Physical Audio Synthesis
The Karplus-Strong algorithm is a scheme for synthesizing the sound of a plucked string using physical synthesis techniques. The basic algorithm is simple enough to run in realtime on a microcontroller (see the microcontroller DSP page), but various extensions can be added which eat up processing. I implemented the basic algorithm in Verilog with the idea that multiple strings can be synthesized on the same FPGA. The scheme uses M4K block memory, hardware multipilers, and the audio codec. A state machine runs through five states once per audio sample (48KHz) using the left/right channel clock for sync. When a button is pushed, a burst of random numbers is injected into the model string to simulate a pluck. An example tuned to approximately 110 Hz (2 octaves below 440 A) is here. A scope screen shot below shows the waveform. A simple user interface allows you to chose the string frequency using the swithces. The interface is not very handy to use because the frequency and switch setting are inversely related. String damping is set by a gain factor which can take on values between about 0.47 and 0.50 (minimum damping). The default value used here is 0.495 (18'h0_7EB8 in 18-bit 2's complement)), which is appropriate for lower frequency strings, but too low for higher frequencies.

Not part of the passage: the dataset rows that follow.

(* ===== verification/Groups.v ===== *)
(** Resource groups: [internal/controlplane/groups.go].

    A group collects hosts, secrets and sets; a grant on the group reaches
    every member. *)
From S2P Require Import Prelude Text Base64 Json Protocol Crypto Schema Evolve QUsers QAccess QSecrets World Http Perms Grants Accounts Secrets Hosts Sets.

Section groups.
Context `{Platform} (s : Server).

Record groupRequest := { group_Name : string; group_Description : string }.
(** [createGroupRequest] and [updateGroupRequest] have the same members. *)
Definition groupRequest_of_json : json → option groupRequest :=
  as_struct (Build_groupRequest "" "") (λ o,
    n ← decode_field as_string "" "name" o; d ← decode_field as_string "" "description" o;
    Some (Build_groupRequest n d)).
Definition resourceRequest_of_json : json → option (string * string) :=
  as_struct ("", "") (λ o,
    k ← decode_field as_string "" "resource_kind" o; i ← decode_field as_string "" "resource_id" o;
    Some (k, i)).

(** ** Views *)

Definition toGroupView {E} (auth : authInfo) (g : ResourceGroup) :
    M World E (list (string * json)) :=
  permissions <- groupPermissions auth (ResourceGroup_ID g);;
  ret [("id", JStr (uuidString (ResourceGroup_ID g))); ("name", JStr (ResourceGroup_Name g));
       ("description", JStr (ResourceGroup_Description g));
       ("created_at", json_time (ResourceGroup_CreatedAt g));
       ("permissions", json_strings permissions)].

(** The [display_name] and the nested view of the resource.  A kind the
    switch does not know, or a resource that is gone, has neither; a secret
    shown here has no [created_by] and [updated_by]. *)
Definition resourceDetails {E} (auth : authInfo) (row : ListGroupResourcesRow) :
    M World E (list (string * json)) :=
  let kind := GroupResource_ResourceKind (ListGroupResourcesRow_Member row) in
  if decide (kind = "host") then
    match ListGroupResourcesRow_Host row with
    | Some h =>
        v <- hostView auth h;;
        ret (omitempty "display_name" (Host_Name h) ++ [("host", JObj v)])
    | None => ret []
    end
  else if decide (kind = "secret") then
    match ListGroupResourcesRow_Secret row with
    | Some x =>
        permissions <- secretPermissions auth (Secret_ID x);;
        ret (omitempty "display_name" (Secret_Label x) ++
             [("secret", JObj (secretView x JNull JNull permissions))])
    | None => ret []
    end
  else if decide (kind = "set") then
    match ListGroupResourcesRow_Set row with
    | Some x =>
        v <- setListView auth x;;
        ret (omitempty "display_name" (SecretSet_Name (ListSetsRow_Set x)) ++ [("set", v)])
    | None => ret []
    end
  else ret [].

Definition toGroupResourceView {E} (auth : authInfo) (row : ListGroupResourcesRow) :
    M World E json :=
  let m := ListGroupResourcesRow_Member row in
  details <- resourceDetails auth row;;
  ret (JObj ([("resource_kind", JStr (GroupResource_ResourceKind m));
              ("resource_id", JStr (uuidString (GroupResource_ResourceID m)));
              ("added_at", json_time (GroupResource_AddedAt m))] ++ details)).

(** ** Members: the rows of one user are collected under one entry, in the
    order in which the users first appear. *)

Record groupMember := { gm_First : ListGroupMembersRow; gm_Rows : list ListGroupMembersRow }.

(** One iteration: [byUser] finds the entry of the row's user. *)
Fixpoint addMember (row : ListGroupMembersRow) (members : list groupMember) : list groupMember :=
  match members with
  | [] => [{| gm_First := row; gm_Rows := [row] |}]
  | m :: l =>
      if decide (uuidString (ListGroupMembersRow_UserID (gm_First m)) =
                 uuidString (ListGroupMembersRow_UserID row))
      then {| gm_First := gm_First m; gm_Rows := gm_Rows m ++ [row] |} :: l
      else m :: addMember row l
  end.
Definition groupMembers (rows : list ListGroupMembersRow) : list groupMember :=
  foldl (λ members row, addMember row members) [] rows.

Definition groupMemberView (m : groupMember) : json :=
  let u := gm_First m in
  JObj [("user_id", JStr (uuidString (ListGroupMembersRow_UserID u)));
        ("email", JStr (ListGroupMembersRow_Email u)); ("name", JStr (ListGroupMembersRow_Name u));
        ("display_name", JStr (textString (ListGroupMembersRow_DisplayName u)));
        ("role", JStr (ListGroupMembersRow_Role u)); ("status", JStr (ListGroupMembersRow_Status u));
        ("permissions", json_strings (ListGroupMembersRow_Permission <$> gm_Rows m));
        ("grants", JArr ((λ row,
           JObj [("id", JStr (uuidString (ListGroupMembersRow_GrantID row)));
                 ("permission", JStr (ListGroupMembersRow_Permission row));
                 ("granted_at", json_time (ListGroupMembersRow_GrantedAt row))]) <$> gm_Rows m))].

(** ** Handlers *)

Definition groupNotFound := httpError "group not found" StatusNotFound.
Definition groupID_of (r : Request) : M World Response uuid :=
  orFail (parseUUID (URLParam r "id")) (badRequest "invalid group id").
Definition respondGroup (auth : authInfo) (g : ResourceGroup) : Handler :=
  view <- toGroupView auth g;;
  writeResponse s (auth_ClientPublicKey auth) (JObj view).

Definition handleCreateGroup (auth : authInfo) (r : Request) : Handler :=
  let failed := serverError "could not create group" in
  ok <- canGlobal auth "group.create";;
  require ok forbidden;;;
  req <- orFail (readRequest s groupRequest_of_json r) (badRequest "invalid request");;
  require (negb (bool_decide (group_Name req = ""))) (badRequest "name is required");;;
  (Begin <!> answerAll failed);;;
  deferRollback (
    g <- (inTx (CreateGroup (group_Name req) (group_Description req)) <!> answerAll failed);;
    (grantOwner (auth_UserID auth) "group" (ResourceGroup_ID g) ["group.read"; "group.manage"]
       <!> answerAll failed);;;
    (Commit <!> answerAll failed);;;
    respondGroup auth g).

Definition respondGroups (auth : authInfo) (rows : list ResourceGroup) : Handler :=
  views <- map_each (toGroupView auth) rows;;
  writeResponse s (auth_ClientPublicKey auth) (JArr (JObj <$> views)).

Definition handleListGroups (auth : authInfo) (r : Request) : Handler :=
  rows <- ((if isAdmin auth then pool ListGroups else pool (ListReadableGroups (auth_UserID auth)))
           <!> answerAll (serverError "could not list groups"));;
  respondGroups auth rows.

Definition handleListGroupsForResource (auth : authInfo) (r : Request) : Handler :=
  let kind := URLParam r "kind" in
  require (bool_decide (kind = "host" ∨ kind = "secret" ∨ kind = "set"))
    (badRequest "resource kind must be host, secret or set");;;
  id <- orFail (parseUUID (URLParam r "resourceID")) (badRequest "invalid resource id");;
  rows <- ((if isAdmin auth then pool (ListGroupsForResource kind id)
            else pool (ListReadableGroupsForResource (auth_UserID auth) kind id))
           <!> answerAll (serverError "could not list resource groups"));;
  respondGroups auth rows.

Definition handleListGroupMembers (auth : authInfo) (r : Request) : Handler :=
  groupID <- groupID_of r;;
  ok <- canGroup auth "group.read" groupID;;
  require ok forbidden;;;
  (pool (GetGroup groupID) <!> answer groupNotFound (serverError "could not load group"));;;
  rows <- (pool (ListGroupMembers groupID) <!> answerAll (serverError "could not list group members"));;
  writeResponse s (auth_ClientPublicKey auth) (JArr (groupMemberView <$> groupMembers rows)).

Definition handleGetGroup (auth : authInfo) (r : Request) : Handler :=
  groupID <- groupID_of r;;
  ok <- canGroup auth "group.read" groupID;;
  require ok forbidden;;;
  g <- (pool (GetGroup groupID) <!> answer groupNotFound (serverError "could not load group"));;
  rows <- (pool (ListGroupResources groupID) <!> answerAll (serverError "could not load group"));;
  resources <- map_each (toGroupResourceView auth) rows;;
  view <- toGroupView auth g;;
  writeResponse s (auth_ClientPublicKey auth) (JObj (view ++ [("resources", JArr resources)])).

Definition handleUpdateGroup (auth : authInfo) (r : Request) : Handler :=
  groupID <- groupID_of r;;
  ok <- canGroup auth "group.manage" groupID;;
  require ok forbidden;;;
  req <- orFail (readRequest s groupRequest_of_json r) (badRequest "invalid request");;
  require (negb (bool_decide (group_Name req = ""))) (badRequest "name is required");;;
  g <- (pool (UpdateGroup groupID (group_Name req) (group_Description req))
        <!> answer groupNotFound (serverError "could not update group"));;
  respondGroup auth g.

Definition handleDeleteGroup (auth : authInfo) (r : Request) : Handler :=
  let failed := serverError "could not delete group" in
  groupID <- groupID_of r;;
  ok <- canGroup auth "group.manage" groupID;;
  require ok forbidden;;;
  members <- attempt (pool (GroupHostIDs groupID));;
  let hosts := match members with inr l => l | inl _ => [] end in
  (Begin <!> answerAll failed);;;
  deferRollback (
    (inTx (RevokeGroupGrants groupID) <!> answerAll failed);;;
    n <- (inTx (DeleteGroup groupID) <!> answerAll failed);;
    require (negb (bool_decide (n = 0))) groupNotFound;;;
    (Commit <!> answerAll failed);;;
    foreach hosts (pushSnapshot s);;;
    ret noContent).

(** The resource a request names. *)
Definition readResource (r : Request) : M World Response (string * uuid) :=
  req <- orFail (readRequest s resourceRequest_of_json r) (badRequest "invalid request");;
  let '(kind, id) := req in
  require (bool_decide (kind = "host" ∨ kind = "secret" ∨ kind = "set"))
    (badRequest "resource_kind must be host, secret or set");;;
  resourceID <- orFail (parseUUID id) (badRequest "invalid resource_id");;
  ret (kind, resourceID).

Definition handleAddGroupResource (auth : authInfo) (r : Request) : Handler :=
  groupID <- groupID_of r;;
  ok <- canGroup auth "group.manage" groupID;;
  require ok forbidden;;;
  resource <- readResource r;;
  let '(kind, resourceID) := resource in
  (pool (AddGroupResource groupID kind resourceID)
     <!> answerAll (serverError "could not add resource"));;;
  when (bool_decide (kind = "host")) (pushSnapshot s resourceID);;;
  ret noContent.

Definition handleRemoveGroupResource (auth : authInfo) (r : Request) : Handler :=
  groupID <- groupID_of r;;
  ok <- canGroup auth "group.manage" groupID;;
  require ok forbidden;;;
  resource <- readResource r;;
  let '(kind, resourceID) := resource in
  n <- (pool (RemoveGroupResource groupID kind resourceID)
        <!> answerAll (serverError "could not remove resource"));;
  require (negb (bool_decide (n = 0))) (httpError "resource not in group" StatusNotFound);;;
  when (bool_decide (kind = "host")) (pushSnapshot s resourceID);;;
  ret noContent.

(** ** Every handler evolves the database *)

Lemma toGroupView_rel {E} a g : evolving (toGroupView a g : M World E _).
Proof. solve_evolving. Qed.
Lemma resourceDetails_rel {E} a row : evolving (resourceDetails a row : M World E _).
Proof. solve_evolving. Qed.
Hint Resolve resourceDetails_rel : preserve.
Lemma toGroupResourceView_rel {E} a row : evolving (toGroupResourceView a row : M World E json).
Proof. solve_evolving. Qed.
Lemma groupID_of_rel r : evolving (groupID_of r).
Proof. solve_evolving. Qed.
Hint Resolve toGroupView_rel toGroupResourceView_rel groupID_of_rel : preserve.
Lemma respondGroup_rel a g : evolving (respondGroup a g).
Proof. solve_evolving. Qed.
Lemma respondGroups_rel a l : evolving (respondGroups a l).
Proof. solve_evolving. Qed.
Lemma readResource_rel r : evolving (readResource r).
Proof. solve_evolving. Qed.
Hint Resolve respondGroup_rel respondGroups_rel readResource_rel : preserve.
Lemma handleCreateGroup_rel a r : evolving (handleCreateGroup a r).
Proof. solve_evolving. Qed.
Lemma handleListGroups_rel a r : evolving (handleListGroups a r).
Proof. solve_evolving. Qed.
Lemma handleListGroupsForResource_rel a r : evolving (handleListGroupsForResource a r).
Proof. solve_evolving. Qed.
Lemma handleListGroupMembers_rel a r : evolving (handleListGroupMembers a r).
Proof. solve_evolving. Qed.
Lemma handleGetGroup_rel a r : evolving (handleGetGroup a r).
Proof. solve_evolving. Qed.
Lemma handleUpdateGroup_rel a r : evolving (handleUpdateGroup a r).
Proof. solve_evolving. Qed.
Lemma handleDeleteGroup_rel a r : evolving (handleDeleteGroup a r).
Proof. solve_evolving. Qed.
Lemma handleAddGroupResource_rel a r : evolving (handleAddGroupResource a r).
Proof. solve_evolving. Qed.
Lemma handleRemoveGroupResource_rel a r : evolving (handleRemoveGroupResource a r).
Proof. solve_evolving. Qed.
End groups.
#[export] Hint Resolve toGroupView_rel toGroupResourceView_rel groupID_of_rel respondGroup_rel
  respondGroups_rel readResource_rel handleCreateGroup_rel handleListGroups_rel
  handleListGroupsForResource_rel handleListGroupMembers_rel handleGetGroup_rel
  handleUpdateGroup_rel handleDeleteGroup_rel handleAddGroupResource_rel
  handleRemoveGroupResource_rel : preserve.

I added a low pass filter to the string pluck function. The cutoff is set very coarsely by switches [17:15]. All three switches in the up-position is minimum bandwidth, all switches in the down-position is unfiltered white noise. Compare unfiltered and heavily filtered for the same fundamental frequency. Switches [11:0] still set the period of the simulated string so that string frequency=48000/SW[11:0]. The top module and the AUDIO_DAC_ADC module were modified. The AUDIO_DAC_ADC module is considerably simplified by eliminating all inputs except audio generated by the top level module. The whole project is archived here.
DDS and FM synthesis
DDS running at audio clock rate is connected to the audio codec DAC channels. Code. Quartus Archive. The output frequency is set as
F = (SW*(2^14))*(audio clock rate)/(2^32) = SW*(audio clock rate)*(2^-18) = SW*46000*(2^-18)
The 2^14 is an scale factor to put the frequency into the audio range. The 2^32 results from using a 32 bit accumulator.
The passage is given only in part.